Newsweek magazine, no stranger to controversial covers, has unveiled the front of their next issue: It’s President Barack Obama with a rainbow-striped halo and the headline, “The First Gay President.”
The accompanying article will be written by Andrew Sullivan, who is openly gay. Newsweek forwarded a preview of Sullivan’s piece to Politico:
It’s easy to write off President Obama’s announcement of his support for gay marriage as a political ploy during an election year. But don’t believe the cynics. Andrew Sullivan argues that this announcement has been in the making for years. “When you step back a little and assess the record of Obama on gay rights, you see, in fact, that this was not an aberration. It was an inevitable culmination of three years of work.” And President Obama has much in common with the gay community. “He had to discover his black identity and then reconcile it with his white family, just as gays discover their homosexual identity and then have to reconcile it with their heterosexual family,” Sullivan writes.
The full piece is not yet available, but Sullivan weighed in on Obama’s announcement in a blog post last week:
I think of all the gay kids out there who now know they have their president on their side. I think of Maurice Sendak, who just died, whose decades-long relationship was never given the respect it deserved. I think of the centuries and decades in which gay people found it impossible to believe that marriage and inclusion in their own families was possible for them, so crushed were they by the weight of social and religious pressure. I think of all those in the plague years shut out of hospital rooms, thrown out of apartments, written out of wills, treated like human garbage because they loved another human being. I think of Frank Kameny. I think of the gay parents who now feel their president is behind their sacrifices and their love for their children.
The interview changes no laws; it has no tangible effect. But it reaffirms for me the integrity of this man we are immensely lucky to have in the White House.
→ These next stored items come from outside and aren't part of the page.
Lemma sg_count_and_keys_witness :
  ∃ resources : gmap string json,
    convert_security_groups_to_cf placeholder_repr Exports.sgs = Ok resources ∧
    size resources = 1 ∧
    ∀ k, is_Some (resources !! k) ↔ k ∈ ["SecurityGroupsg0a1b"].
Proof.
  apply (sg_count_and_keys placeholder_repr
           {[ "SecurityGroups" := JList [Sample.default_sg; Sample.web_sg] ]}
           [Sample.default_sg; Sample.web_sg] ["sg-0a1b"]).
  - vm_compute. reflexivity.
  - repeat apply Forall_cons_2; [| |apply Forall_nil_2].
    + eexists. split; [reflexivity|]. split.
      * right. eexists. vm_compute. reflexivity.
      * left. vm_compute. reflexivity.
    + eexists. split; [reflexivity|]. split.
      * right. eexists. vm_compute. reflexivity.
      * right. eexists. split; [vm_compute; reflexivity|].
        apply Forall_cons_2; [|apply Forall_nil_2].
        eexists. split; [reflexivity|]. right. eexists.
        split; [vm_compute; reflexivity|]. repeat constructor; by eexists.
  - change (Forall2 (λ sg id, sg_native_id sg = Some id) [Sample.web_sg] ["sg-0a1b"]).
    repeat constructor.
  - apply (bool_decide_unpack _). vm_compute. exact I.
Defined.

Lemma entries_typed_and_tagged_witness :
  well_tagged "AWS::EC2::VPC" (Results.vpc_descriptor "10.1.0.0/16" "vpc-0a") ∧
  well_tagged "AWS::EC2::Instance"
    (Results.instance_descriptor "t3.small" [] "i-0789").
Proof.
  split.
  - apply (proj1 (entries_typed_and_tagged placeholder_repr Exports.vpcs
                    Results.vpcs "VPCvpc0a" _ ltac:(vm_compute; reflexivity))).
    vm_compute. reflexivity.
  - apply (proj2 (proj2 (entries_typed_and_tagged placeholder_repr Exports.instances
                    Results.instances "EC2Instancei0789" _
                    ltac:(vm_compute; reflexivity)))).
    vm_compute. reflexivity.
Defined.

Lemma ssh_rule_two_entries_witness :
  Results.sgs !! "SecurityGroupsg0a1b" = Some Sample.web_descriptor ∧
  ingress_of Sample.web_descriptor = Some (JList Sample.ssh_entries).
Proof.
  assert (sg_entry placeholder_repr Sample.web_sg
          = Ok (Some ("SecurityGroupsg0a1b", Sample.web_descriptor))) as He
    by (vm_compute; reflexivity).
  destruct (ssh_rule_two_entries placeholder_repr
              {[ "SecurityGroups" := JList [Sample.default_sg; Sample.web_sg] ]}
              {[ "IpPermissions" := JList [JObj Sample.ssh_rule];
                 "GroupId" := JStr "sg-0a1b"; "GroupName" := JStr "web" ]}
              Sample.ssh_rule
              {[ "CidrIp" := JStr "10.0.0.0/8" ]} {[ "CidrIp" := JStr "0.0.0.0/0" ]}
              [Sample.default_sg] [] [] [] Results.sgs)
    as (id & d & before & after & Hid & _ & Hstored & Hentry & Hbefore & Hafter & Hingress).
  1-10: vm_compute; reflexivity.
  vm_compute in Hid. injection Hid as <-.
  pose proof (eq_trans (eq_sym He) Hentry) as Heq. injection Heq as <-.
  cbn in Hbefore, Hafter. injection Hbefore as <-. injection Hafter as <-.
  split.
  - apply Hstored. intros sg' d' Hin. by inversion Hin.
  - exact Hingress.
Defined.

Lemma vpc_key_derivation_witness :
  Results.mixed_vpcs !! "VPCVPC1"
  = Some (Results.vpc_descriptor "10.0.0.0/16" "VPC1") ∧
  Results.mixed_vpcs !! "VPCvpc0a1b"
  = Some (Results.vpc_descriptor "10.0.0.0/16" "vpc-0a-1b").
Proof.
  assert (vpc_entry placeholder_repr 1 (JObj ∅)
          = Ok ("VPCVPC1", Results.vpc_descriptor "10.0.0.0/16" "VPC1")) as He1
    by (vm_compute; reflexivity).
  assert (vpc_entry placeholder_repr 0 (JObj {[ "VpcId" := JStr "vpc-0a-1b" ]})
          = Ok ("VPCvpc0a1b", Results.vpc_descriptor "10.0.0.0/16" "vpc-0a-1b")) as He0
    by (vm_compute; reflexivity).
  split.
  - destruct (vpc_key_derivation placeholder_repr
                {[ "Vpcs" := JList Exports.mixed_vpcs ]}
                [JObj {[ "VpcId" := JStr "vpc-0a-1b" ]}] [] ∅ Results.mixed_vpcs)
      as (key & d & Hentry & _ & Hstored & Hnone & _).
    1-2: vm_compute; reflexivity.
    pose proof (eq_trans (eq_sym He1) Hentry) as Heq. injection Heq as <- <-.
    apply Hstored. intros j y d' Hy. by destruct j.
  - destruct (vpc_key_derivation placeholder_repr
                {[ "Vpcs" := JList Exports.mixed_vpcs ]}
                [] [JObj ∅] {[ "VpcId" := JStr "vpc-0a-1b" ]} Results.mixed_vpcs)
      as (key & d & Hentry & _ & Hstored & _ & Hnamed).
    1-2: vm_compute; reflexivity.
    pose proof (eq_trans (eq_sym He0) Hentry) as Heq. injection Heq as <- <-.
    apply Hstored. intros [|j] y d' Hy; [|done].
    injection Hy as <-. intros Hbad.
    pose proof (eq_trans (eq_sym He1) Hbad) as Heq. by injection Heq.
Defined.
(** A line of three spaces, before [quit]. *)
Lemma blank_line_is_passed_over_witness :
  let st := at_call 1 [] in
  let rest := [Line (lit "quit")] in
  strip (lit "   ") = []
  /\ command_loop example_world (Line (lit "   ") :: rest) st =
     {| outcome := outcome (command_loop example_world rest st);
        after := after (command_loop example_world rest st);
        emitted := Prompt (lit "mcp> ")
                   :: emitted (command_loop example_world rest st) |}.
Proof.
  intros st rest.
  assert (H : strip (lit "   ") = []) by reflexivity.
  split; [exact H|].
  exact (blank_line_is_passed_over example_world (lit "   ") rest st H).
Defined.

(** The lines [up 2024 01] and [down 2024 01]. *)
Lemma interactive_version_is_the_rest_of_the_line_witness :
  let st := at_call 1 [] in
  let v := lit "2024 01" in
  v <> []
  /\ requests (emitted (interactive_command example_world (lit "up " ++ v) st))
     = [request_of st (lit "tools/call")
          (tool_call (lit "migration_up") [(lit "version", JStr v)])]
  /\ requests
       (emitted (interactive_command example_world (lit "down " ++ v) st))
     = [request_of st (lit "tools/call")
          (tool_call (lit "migration_down") [(lit "version", JStr v)])].
Proof.
  intros st v.
  assert (H : v <> []) by discriminate.
  split; [exact H|].
  exact (interactive_version_is_the_rest_of_the_line example_world st H).
Defined.

(** The line [create add_index]. *)
Lemma interactive_create_without_description_witness :
  let st := at_call 1 [] in
  token (lit "add_index")
  /\ interactive_command example_world (strip (lit "create add_index")) st =
     {| outcome := Ok Next; after := st; emitted := [Stdout [Text usage]] |}
  /\ interactive_command example_world (strip (lit "create")) st =
     {| outcome := Ok Next; after := st;
        emitted := [Stdout [Text (lit "Unknown command: create"
                      ++ lit ". Type 'help' for available commands.")]] |}.
Proof.
  intros st.
  assert (H : token (lit "add_index")) by (split; [discriminate|reflexivity]).
  split; [exact H|].
  exact (interactive_create_without_description example_world st H).
Defined.

(** Interactive mode against the mute server. *)
Lemma failed_initialize_never_prompts_witness :
  let st := at_call 0 [Line (lit "status")] in
  outcome (initialize mute_world st) = Ok false
  /\ (let r := interactive_mode mute_world st in
      outcome r = Ok tt
      /\ prompts (emitted r) = []
      /\ requests (emitted r) = [request_of st (lit "initialize") (JDict [])]
      /\ stdin (after r) = stdin st).
Proof.
  intros st.
  assert (H : outcome (initialize mute_world st) = Ok false) by reflexivity.
  split; [exact H|].
  exact (failed_initialize_never_prompts mute_world st H).
Defined.

(** Interactive mode against the example server, [quit] typed at once. *)
Lemma session_that_ends_at_once_witness :
  let st := at_call 0 [Line (lit "quit"); Line (lit "status")] in
  let line := [Text (lit "Goodbye! " ++ [WAVING_HAND])] in
  let rest := [Line (lit "status")] in
  outcome (initialize example_world st) = Ok true
  /\ loop_end (stdin st) = Some (line, rest)
  /\ (let r := interactive_mode example_world st in
      outcome r = Ok tt
      /\ stdin (after r) = rest
      /\ prompts (emitted r) = [lit "mcp> "]
      /\ printed (emitted r) =
           [[Text (ROCKET
                   :: lit " MongoDB Migration MCP Client - Interactive Mode")];
            [Text (lit "Type 'help' for available commands, 'quit' to exit")];
            []]
           ++ printed (emitted (initialize example_world st)) ++ [line]
      /\ requests (emitted r) =
           [request_of st (lit "initialize") (JDict [])]).
Proof.
  intros st line rest.
  assert (H1 : outcome (initialize example_world st) = Ok true)
    by reflexivity.
  assert (H2 : loop_end (stdin st) = Some (line, rest)) by reflexivity.
  split; [exact H1 | split; [exact H2|]].
  exact (session_that_ends_at_once example_world st H1 H2).
Defined.

(** The command [create add_index], without a description. *)
Lemma one_shot_create_needs_two_arguments_witness :
  let a := example_args (Some create) [lit "add_index"] in
  command a = Some create
  /\ (length (args a) < 2)%nat
  /\ path_exists example_world (binary a) = true
  /\ outcome (initialize example_world (start example_world a)) = Ok true
  /\ (let r := run example_world a in
      requests (emitted r) = [initialize_request]
      /\ exit_status r = 1%Z
      /\ In [Text usage] (printed (emitted r))).
Proof.
  intros a.
  assert (H1 : command a = Some create) by reflexivity.
  assert (H2 : (length (args a) < 2)%nat) by (cbn; lia).
  assert (H3 : path_exists example_world (binary a) = true) by reflexivity.
  assert (H4 : outcome (initialize example_world (start example_world a))
               = Ok true) by reflexivity.
  repeat (split; [assumption|]).
  exact (one_shot_create_needs_two_arguments example_world a H1 H2 H3 H4).
Defined.


(** The command [init] against the example server. *)
Lemma one_shot_init_calls_initialize_once_witness :
  let a := example_args (Some init) [] in
  command a = Some init
  /\ path_exists example_world (binary a) = true
  /\ (let r := run example_world a in
      requests (emitted r) = [initialize_request]
      /\ (exit_status r = 0%Z
          <-> outcome (initialize example_world (start example_world a))
              = Ok true)
      /\ (exit_status r = 0%Z \/ exit_status r = 1%Z)).
Proof.
  intros a.
  assert (H1 : command a = Some init) by reflexivity.
  assert (H2 : path_exists example_world (binary a) = true) by reflexivity.
  repeat (split; [assumption|]).
  exact (one_shot_init_calls_initialize_once example_world a H1 H2).
Defined.

(** The command [status]. *)
Lemma one_shot_main_never_returns_witness :
  let a := example_args (Some status) [] in
  one_shot a = true
  /\ (forall st, exists e, outcome (main example_world a st) = Raise e)
  /\ run example_world a = main example_world a (boot example_world).
Proof.
  intros a.
  assert (H : one_shot a = true) by reflexivity.
  split; [exact H|].
  exact (one_shot_main_never_returns example_world a H).
Defined.

(** Interactive mode against the example server: [status], then [quit]. *)
Lemma interactive_mode_runs_twice_witness :
  let w := example_world in
  let a := example_args None [] in
  path_exists w (binary a) = true
  /\ one_shot a = false
  /\ outcome (interactive_mode w (start w a)) = Ok tt
  /\ (let first := interactive_mode w (start w a) in
      let second := interactive_mode w (fresh a (after first)) in
      emitted (run w a) = emitted first ++ emitted second
      /\ outcome (run w a) = outcome second
      /\ exists rest, requests (emitted second) = initialize_request :: rest).
Proof.
  intros w a.
  assert (H1 : path_exists w (binary a) = true) by reflexivity.
  assert (H2 : one_shot a = false) by reflexivity.
  assert (H3 : outcome (interactive_mode w (start w a)) = Ok tt)
    by (vm_compute; reflexivity).
  repeat (split; [assumption|]).
  exact (interactive_mode_runs_twice w a H1 H2 H3).
Defined.
(** After a [Store] whose upsert of the cargo got through, the first cargo
    on record under its identity is the cargo stored, as the codec keeps
    it; the sessions [s] and [s'] hold the same documents. *)
Lemma on_record_after_Store v db (c : cargo.Cargo) g s w :
  mgo.failure s = None ->
  session w = stored v db c g s ->
  head (cargos_on_record db (cargo.c_TrackingID c) w) = Some (kept_Cargo c).
Proof.
  intros E Hs. unfold cargos_on_record, cargo_records.
  rewrite Hs, (records_after_Store _ _ _ _ _ E). by destruct (mgo.find _ _).
Qed.


End Commands.

(** C2, as the code has it: an empty tracking identity or an empty itinerary
    is refused with [ErrInvalidArgument] and nothing changes; an error of
    [Find] is returned, and no document changes; for a cargo that [Find]
    returns and an itinerary with a leg the call returns what [Store]
    returns, which is no error exactly when the upsert of the cargo gets
    through; the cargo then on record has the new itinerary, as the codec
    keeps it and whether it satisfies the route specification or not, and
    the identity, origin and route specification it had. *)
Theorem AssignCargoToRoute_replaces_itinerary `{Unspecified} :
  forall (v : variant) (db : string) (id : cargo.TrackingID)
         (itinerary : cargo.Itinerary) (w : World),
    let r := booking.AssignCargoToRoute (service_of v db) id itinerary w in
    let looked := cr_Find (cargo_repo v db) id w in
    (id = "" \/ cargo.Legs itinerary = [] -> r = (Some booking_ErrInvalidArgument, w))
    /\ (id <> "" -> cargo.Legs itinerary <> [] ->
        forall err, looked.1 = inr err ->
          r.1 = Some err /\ mgo.data (session r.2) = mgo.data (session w))
    /\ (id <> "" -> cargo.Legs itinerary <> [] ->
        forall c, looked.1 = inl c ->
          r.1 = (cr_Store (cargo_repo v db) (engine.AssignToRoute c itinerary) looked.2).1
          /\ (r.1 = None <-> mgo.failure (session looked.2) = None)
          /\ (r.1 = None ->
              exists c', head (cargos_on_record db id r.2) = Some c'
                /\ cargo.c_Itinerary c' = kept_Itinerary itinerary
                /\ cargo.c_TrackingID c' = cargo.c_TrackingID c
                /\ cargo.c_Origin c' = cargo.c_Origin c
                /\ cargo.c_RouteSpecification c' = cargo.c_RouteSpecification c)).
Proof.
  intros v db id itinerary w r looked.
  pose proof (run_AssignCargoToRoute v db id itinerary w) as Hrun.
  cbn zeta in Hrun. fold r in Hrun.
  destruct (run_cargo_Find v db id w) as (Hf & Hsf & _). fold looked in Hf, Hsf.
  repeat match goal with |- _ /\ _ => split end.
  - intros Hempty.
    assert (Hg : String.eqb id "" || Nat.eqb (length (cargo.Legs itinerary)) 0 = true).
    { destruct Hempty as [-> | ->]; [done|]. by rewrite orb_true_r. }
    by rewrite Hg in Hrun.
  - intros Hid Hlegs err Herr.
    apply String.eqb_neq in Hid. rewrite Hid in Hrun.
    destruct (cargo.Legs itinerary) eqn:Hl; [done|]. cbn in Hrun.
    rewrite <- Hf, Herr in Hrun. destruct Hrun as [Hr Hs]. split; [done|].
    by rewrite Hs, data_next, data_asked.
  - intros Hid Hlegs c Hc.
    apply String.eqb_neq in Hid. rewrite Hid in Hrun.
    destruct (cargo.Legs itinerary) eqn:Hl; [done|]. cbn in Hrun.
    rewrite <- Hf, Hc in Hrun. destruct Hrun as [Hr Hs].
    destruct (run_cargo_Store v db (engine.AssignToRoute c itinerary) looked.2)
      as (Hstore & _).
    rewrite Hf in Hc. destruct (found_cargo_id _ _ _ _ Hc) as [_ Hcid].
    destruct (found_on_record _ _ _ _ Hc) as [_ Hkept].
    rewrite <- Hsf in Hr, Hs.
    split; [by rewrite Hr, Hstore|]. split.
    { rewrite Hr. by destruct (mgo.failure (session looked.2)). }
    intros Hnone. rewrite Hr in Hnone.
    destruct (mgo.failure (session looked.2)) eqn:E; [done|].
    exists (kept_Cargo (engine.AssignToRoute c itinerary)). split.
    + rewrite <- Hcid.
      by apply (on_record_after_Store v db (engine.AssignToRoute c itinerary)
                  (GARBAGE_CARGO w) (session looked.2)).
    + apply (f_equal cargo.c_RouteSpecification) in Hkept. by cbn in *.
Qed.

Lemma AssignCargoToRoute_replaces_itinerary_witness :
  let w := sample.world Timed in
  let r := booking.AssignCargoToRoute (H := sample.unspecified)
             (service_of Timed "goddd") "ABC123" sample.detour w in
  ("ABC123" <> "" /\ cargo.Legs sample.detour <> []
   /\ (cr_Find (cargo_repo Timed "goddd") "ABC123" w).1 = inl sample.booked
   /\ engine.satisfies sample.detour (cargo.c_RouteSpecification sample.booked) = false
   /\ r.1 = None)
  /\ exists c', head (cargos_on_record "goddd" "ABC123" r.2) = Some c'
       /\ cargo.c_Itinerary c' = kept_Itinerary sample.detour
       /\ cargo.c_TrackingID c' = cargo.c_TrackingID sample.booked
       /\ cargo.c_Origin c' = cargo.c_Origin sample.booked
       /\ cargo.c_RouteSpecification c' = cargo.c_RouteSpecification sample.booked.
Proof.
  intros w r.
  assert (Hid : "ABC123" <> "") by discriminate.
  assert (Hlegs : cargo.Legs sample.detour <> []) by discriminate.
  assert (Hc : (cr_Find (cargo_repo Timed "goddd") "ABC123" w).1 = inl sample.booked)
    by (vm_compute; reflexivity).
  assert (Hsat : engine.satisfies sample.detour (cargo.c_RouteSpecification sample.booked)
                 = false) by reflexivity.
  assert (Hnone : r.1 = None) by (vm_compute; reflexivity).
  destruct (AssignCargoToRoute_replaces_itinerary (H := sample.unspecified)
              Timed "goddd" "ABC123" sample.detour w) as (_ & _ & Hok).
  exact (conj (conj Hid (conj Hlegs (conj Hc (conj Hsat Hnone))))
              (proj2 (proj2 (Hok Hid Hlegs sample.booked Hc)) Hnone)).
Defined.

(** C2 as stated fails: for the cargo ABC123 on record and the empty
    itinerary the call returns [ErrInvalidArgument], and the cargo keeps
    the itinerary it had. *)
Lemma AssignCargoToRoute_empty_itinerary_counterexample :
  let r := booking.AssignCargoToRoute (H := sample.unspecified)
             (service_of Timed "goddd") "ABC123" (cargo.mkItinerary []) (sample.world Timed) in
  r.1 = Some booking_ErrInvalidArgument
  /\ (cr_Find (cargo_repo Timed "goddd") "ABC123" r.2).1 = inl sample.booked
  /\ cargo.c_Itinerary sample.booked <> cargo.mkItinerary [].
Proof. vm_compute. repeat split; discriminate. Qed.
Obama’s journey on this has been like that of many other Americans, when faced with the actual reality of gay lives and gay relationships. Yes, there was politics in a lot of it. But not all of it. I was in the room long before the 2008 primaries when Obama spoke to the mother of a gay son about marriage equality. He said he was for equality, but not marriage. Five years later, he sees – as we all see – that you cannot have one without the other. But even then, you knew he saw that woman’s son as his equal as a citizen. It was a moment – way off the record at the time – that clinched my support for him.
Read the rest of his post here.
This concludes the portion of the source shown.